Here's why and here is the sports analogy:
When learning a sport, in our youth, usually, or even when older, learning a sport requires direct guidance and instruction. This coaching is prescriptive, focuses on fundamentals, and provides immediate feedback on what the observed behavior to either reinforce or discourage. As we progress in learning a sport, we advance, and our coach works to refine techniques. The mentorship focuses on more advanced skills and more complex behaviors and habits. For the few that reach a level of expert acuity, maybe those who are professional athletes; the coach helps the athlete reach performance goals the athlete is setting for themselves.

In short: the Little League coach is prescriptive while the coach for the National or Olympic Team is there to help the athlete figure out their own solution and provides a supportive framework of discovery.

If your organization is going through an agile transformation, you want a variety of coaches to help along the agile journey. Team coaches assist the scrum masters, product owners, team members, and others. Team coaches should be prescriptive for teams who are starting out, new to agile techniques, and just beginning to understand the fundamentals. Mentorship is required for those teams who are further along a maturity or change scale. Team coaches know how to assess a team and recognize when to be prescriptive and when the team is calling for specific help.
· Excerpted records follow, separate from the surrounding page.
(** * Prefixes are ranges *)

Lemma land_mask w length a : 0 <= length <= w -> is_uint w a -> Z.land a (word_mask w length) = a - a mod 2 ^ (w - length).
Proof.
  intros Hl Ha. unfold word_mask, is_uint in *. destruct (Z.eqb_spec length 0) as [-> | Hne].
  { rewrite Z.sub_0_r, Z.land_0_r, Z.mod_small by lia. lia. }
  rewrite (Z.land_comm (Z.shiftl _ _)), Z.land_assoc, Z.land_ones, Z.mod_small by lia.
  transitivity (Z.shiftl (Z.shiftr a (w - length)) (w - length)).
  - apply Z.bits_inj'. intros n Hn. rewrite Z.land_spec, !Z.shiftl_spec by lia. destruct (Z.ltb_spec n (w - length)).
    + rewrite !(Z.testbit_neg_r _ (n - _)) by lia. apply andb_false_r.
    + rewrite Z.shiftr_spec by lia. replace (n - (w - length) + (w - length)) with n by lia.
      destruct (Z.ltb_spec n w).
      * rewrite Z.ones_spec_low by lia. apply andb_true_r.
      * rewrite <- (Z.mod_small a (2 ^ w)) by lia. by rewrite Z.mod_pow2_bits_high by lia.
  - rewrite Z.shiftl_mul_pow2, Z.shiftr_div_pow2 by lia.
    pose proof (Z.div_mod a (2 ^ (w - length)) ltac:(apply Z.pow_nonzero; lia)). lia.
Qed.

(** A canonical prefix of [w]-bit addresses: no host bit is set. *)
Definition prefix_ok (w network length : Z) : Prop := 0 <= length <= w /\ is_uint w network /\ network mod 2 ^ (w - length) = 0.

Lemma prefix_member w network length a : prefix_ok w network length -> is_uint w a ->
  (Z.land a (word_mask w length) =? network) = true <-> network <= a < network + 2 ^ (w - length).
Proof.
  intros (Hl & Hn & Hm) Ha. rewrite land_mask, Z.eqb_eq by done. pose proof (Z.pow_pos_nonneg 2 (w - length) ltac:(lia) ltac:(lia)) as Hp.
  split.
  - intros <-. pose proof (Z.mod_pos_bound a (2 ^ (w - length)) Hp). lia.
  - intros Hr. assert (a mod 2 ^ (w - length) = a - network) as ->; [ | lia].
    replace a with ((a - network) + network / 2 ^ (w - length) * 2 ^ (w - length)) at 1.
    + rewrite Z.mod_add by lia. apply Z.mod_small. lia.
    + pose proof (Z.div_mod network (2 ^ (w - length)) ltac:(lia)). lia.
Qed.

Lemma prefix_canonical w length a : 0 <= length <= w -> is_uint w a -> prefix_ok w (Z.land a (word_mask w length)) length.
Proof.
  intros Hl Ha. rewrite land_mask by done. pose proof (Z.pow_pos_nonneg 2 (w - length) ltac:(lia) ltac:(lia)) as Hp.
  pose proof (Z.mod_pos_bound a (2 ^ (w - length)) Hp). unfold is_uint in *. split; [done | ].
  pose proof (Z.mod_le a (2 ^ (w - length)) ltac:(lia) Hp). split; [unfold is_uint; lia | ].
  rewrite Zminus_mod_idemp_r, Z.sub_diag. by apply Z.mod_0_l; lia.
Qed.

(** Two canonical prefixes meet only when one holds the first address of the other. *)
Lemma prefixes_meet w n1 l1 n2 l2 a : prefix_ok w n1 l1 -> prefix_ok w n2 l2 -> l1 <= l2 ->
  n1 <= a < n1 + 2 ^ (w - l1) -> n2 <= a < n2 + 2 ^ (w - l2) -> n1 <= n2 < n1 + 2 ^ (w - l1).
Proof.
  intros (Hl1 & Hn1 & Hm1) (Hl2 & Hn2 & Hm2) Hle H1 H2.
  pose proof (Z.pow_pos_nonneg 2 (w - l2) ltac:(lia) ltac:(lia)) as Hp.
  assert (2 ^ (w - l1) = 2 ^ (w - l2) * 2 ^ (l2 - l1)) as Heq by (rewrite <- Z.pow_add_r by lia; f_equal; lia).
  pose proof (Z.pow_pos_nonneg 2 (w - l1) ltac:(lia) ltac:(lia)) as Hp1.
  split; [ | lia].
  assert (n1 mod 2 ^ (w - l2) = 0) as Hm1'.
  { apply Z.mod_divide; [lia | ]. apply Z.mod_divide in Hm1 as [c Hc]; [ | lia].
    exists (c * 2 ^ (l2 - l1)). rewrite Hc, Heq. ring. }
  apply Z.mod_divide in Hm2 as [c2 Hc2]; [ | lia]. apply Z.mod_divide in Hm1' as [c1 Hc1]; [ | lia].
  assert (c1 < c2 + 1) by (apply (Z.mul_lt_mono_pos_r (2 ^ (w - l2))); lia).
  rewrite Hc1, Hc2. apply Z.mul_le_mono_nonneg_r; lia.
Qed.

Definition cidr_ok (c : Cidr) : Prop :=
  match c with Cidr_V4 n l => prefix_ok 32 n l | Cidr_V6 n l => prefix_ok 128 n l end.

Definition addr_ok (a : IpAddr) : Prop := match a with IpAddr_V4 a => is_u32 a | IpAddr_V6 a => is_uint 128 a end.

Lemma cidr_v4_ok a l c : is_u32 a -> 0 <= l -> cidr_v4 a l = Ok c -> cidr_ok c.
Proof. unfold cidr_v4. rewrite Z.gtb_ltb. destruct (Z.ltb_spec 32 l); [done | ]. intros Ha Hl [= <-]. by apply prefix_canonical. Qed.

Lemma cidr_v6_ok a l c : is_uint 128 a -> 0 <= l -> cidr_v6 a l = Ok c -> cidr_ok c.
Proof. unfold cidr_v6. rewrite Z.gtb_ltb. destruct (Z.ltb_spec 128 l); [done | ]. intros Ha Hl [= <-]. by apply prefix_canonical. Qed.

(** The addresses of a prefix: a family, a first one and how many. *)
Definition cidr_range (c : Cidr) (a : IpAddr) : Prop :=
  match c, a with
  | Cidr_V4 n l, IpAddr_V4 a => n <= a < n + 2 ^ (32 - l)
  | Cidr_V6 n l, IpAddr_V6 a => n <= a < n + 2 ^ (128 - l)
  | _, _ => False
  end.

Lemma contains_range c a : cidr_ok c -> addr_ok a -> cidr_contains c a = true <-> cidr_range c a.
Proof. destruct c, a; cbn [cidr_ok addr_ok cidr_contains cidr_range]; try done; apply prefix_member. Qed.

Lemma first_in_range c : cidr_ok c -> cidr_range c (cidr_first c) /\ addr_ok (cidr_first c).
Proof.
  destruct c as [n l | n l]; cbn; intros (Hl & Hn & _); (split; [ | done]);
    pose proof (Z.pow_pos_nonneg 2 (32 - l) ltac:(lia)); pose proof (Z.pow_pos_nonneg 2 (128 - l) ltac:(lia)); lia.
Qed.

Lemma contains_first c : cidr_ok c -> cidr_contains c (cidr_first c) = true.
Proof. intros Hc. by apply contains_range; [ | apply first_in_range | apply first_in_range]. Qed.

Lemma overlaps_common c d : cidr_ok c -> cidr_ok d ->
  cidr_overlaps c d = true <-> exists a, addr_ok a /\ cidr_contains c a = true /\ cidr_contains d a = true.
Proof.
  intros Hc Hd. unfold cidr_overlaps. rewrite orb_true_iff. split.
  - intros [Ho | Ho]; [exists (cidr_first d) | exists (cidr_first c)];
      (split; [by apply first_in_range | ]); (split; [ | ]); by rewrite ?contains_first.
  - intros (a & Ha & H1 & H2). apply contains_range in H1; [ | done | done]. apply contains_range in H2; [ | done | done].
    pose proof (first_in_range c Hc) as [_ Hfc]. pose proof (first_in_range d Hd) as [_ Hfd].
    rewrite !contains_range by done.
    destruct c as [n1 l1 | n1 l1], d as [n2 l2 | n2 l2], a as [a | a]; try done; cbn in *;
      (destruct (Z.le_ge_cases l1 l2); [left; by eapply prefixes_meet | right; by eapply prefixes_meet]).
Qed.

(** * Leases *)

Definition plan_ok (p : SubnetPlan) : Prop := exists n l, plan_cidr p = Cidr_V4 n l /\ 8 <= l <= 28 /\ prefix_ok 32 n l.

Lemma plan_new_ok base prefix p : is_u32 base -> plan_new base prefix = Ok p -> plan_ok p.
Proof.
  intros Hb. unfold plan_new, MIN_PLAN_PREFIX, MAX_PLAN_PREFIX. destruct (Z.leb_spec 8 prefix), (Z.leb_spec prefix 28); try done. cbn [negb andb].
  intros (c & Hc & [= <-])%bind_Ok. assert (cidr_ok c) as Hok by (eapply (cidr_v4_ok base prefix); [done | lia | done]).
  unfold cidr_v4 in Hc. rewrite Z.gtb_ltb in Hc. destruct (32 <? prefix); [done | ]. injection Hc as <-. eexists _, prefix. by split.
Qed.

Lemma plan_capacity_pow p n l : plan_cidr p = Cidr_V4 n l -> l <= 28 -> plan_capacity p = 2 ^ (30 - l).
Proof. intros Hp Hl. unfold plan_capacity, LEASE_PREFIX. rewrite Hp, Z.shiftl_mul_pow2 by lia. lia. Qed.

(** A plan is cut into prefixes of four addresses, one after the other. *)
Lemma plan_lease_at p i : plan_ok p -> 0 <= i < plan_capacity p -> exists n l, plan_cidr p = Cidr_V4 n l /\
  plan_lease p i = Some (mkLease (n + 4 * i) i) /\ 0 <= n /\ n + 4 * i + 4 <= n + 2 ^ (32 - l) /\ n + 4 * i + 4 <= 2 ^ 32 /\ n mod 4 = 0.
Proof.
  intros (n & l & Hp & Hl & (Hl' & Hn & Hm)) Hi. exists n, l. split; [done | ]. unfold is_uint in Hn.
  rewrite (plan_capacity_pow p n l) in Hi by (done || lia).
  assert (2 ^ (32 - l) = 4 * 2 ^ (30 - l)) as H4 by (change 4 with (2 ^ 2); rewrite <- Z.pow_add_r by lia; f_equal; lia).
  pose proof (Z.pow_pos_nonneg 2 (30 - l) ltac:(lia) ltac:(lia)). apply Z.mod_divide in Hm as [c Hc]; [ | lia].
  assert (2 ^ 32 = 2 ^ (32 - l) * 2 ^ l) as H32 by (rewrite <- Z.pow_add_r by lia; f_equal; lia).
  assert (c < 2 ^ l) as Hcl by (apply (Z.mul_lt_mono_pos_r (2 ^ (32 - l))); lia).
  assert (n + 2 ^ (32 - l) <= 2 ^ 32) as Hend. { rewrite H32, Hc. pose proof (Z.mul_le_mono_nonneg_r (c + 1) (2 ^ l) (2 ^ (32 - l)) ltac:(lia) ltac:(lia)). lia. }
  split; [ | ].
  - unfold plan_lease. rewrite Hp, Z.geb_leb, (plan_capacity_pow p n l) by (done || lia). rewrite (proj2 (Z.leb_gt _ _)) by lia.
    unfold checked_mul_u32, checked_add_u32, U32_MAX. rewrite (proj2 (Z.leb_le (i * 4) _)) by lia. cbn.
    rewrite (proj2 (Z.leb_le _ _)) by lia. cbn. do 2 f_equal. lia.
  - split; [lia | ]. split; [lia | ]. split; [lia | ]. rewrite Hc, H4. replace (c * (4 * 2 ^ (30 - l))) with (c * 2 ^ (30 - l) * 4) by lia.
    apply Z.mod_mul. lia.
Qed.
A different type of coaching is necessary for management and leadership. Agile Leadership Behaviors are more challenging, because they are different roles and levels within the organization than those who function on a team. An Agile Coach recognizes that leadership also needs assistance in the transformation. Since executives want their organization to adopt the agile framework, there is some learning and change included in how they view and interact with that transformed organization. The Agile Coach is there to provide a supportive framework to assist the organization reach the goal it is setting for itself.

When the entire coaching team works together as an Agile Transformation Team, the results are stronger because of identification of the feedback loops and challenges that exist across the whole organization.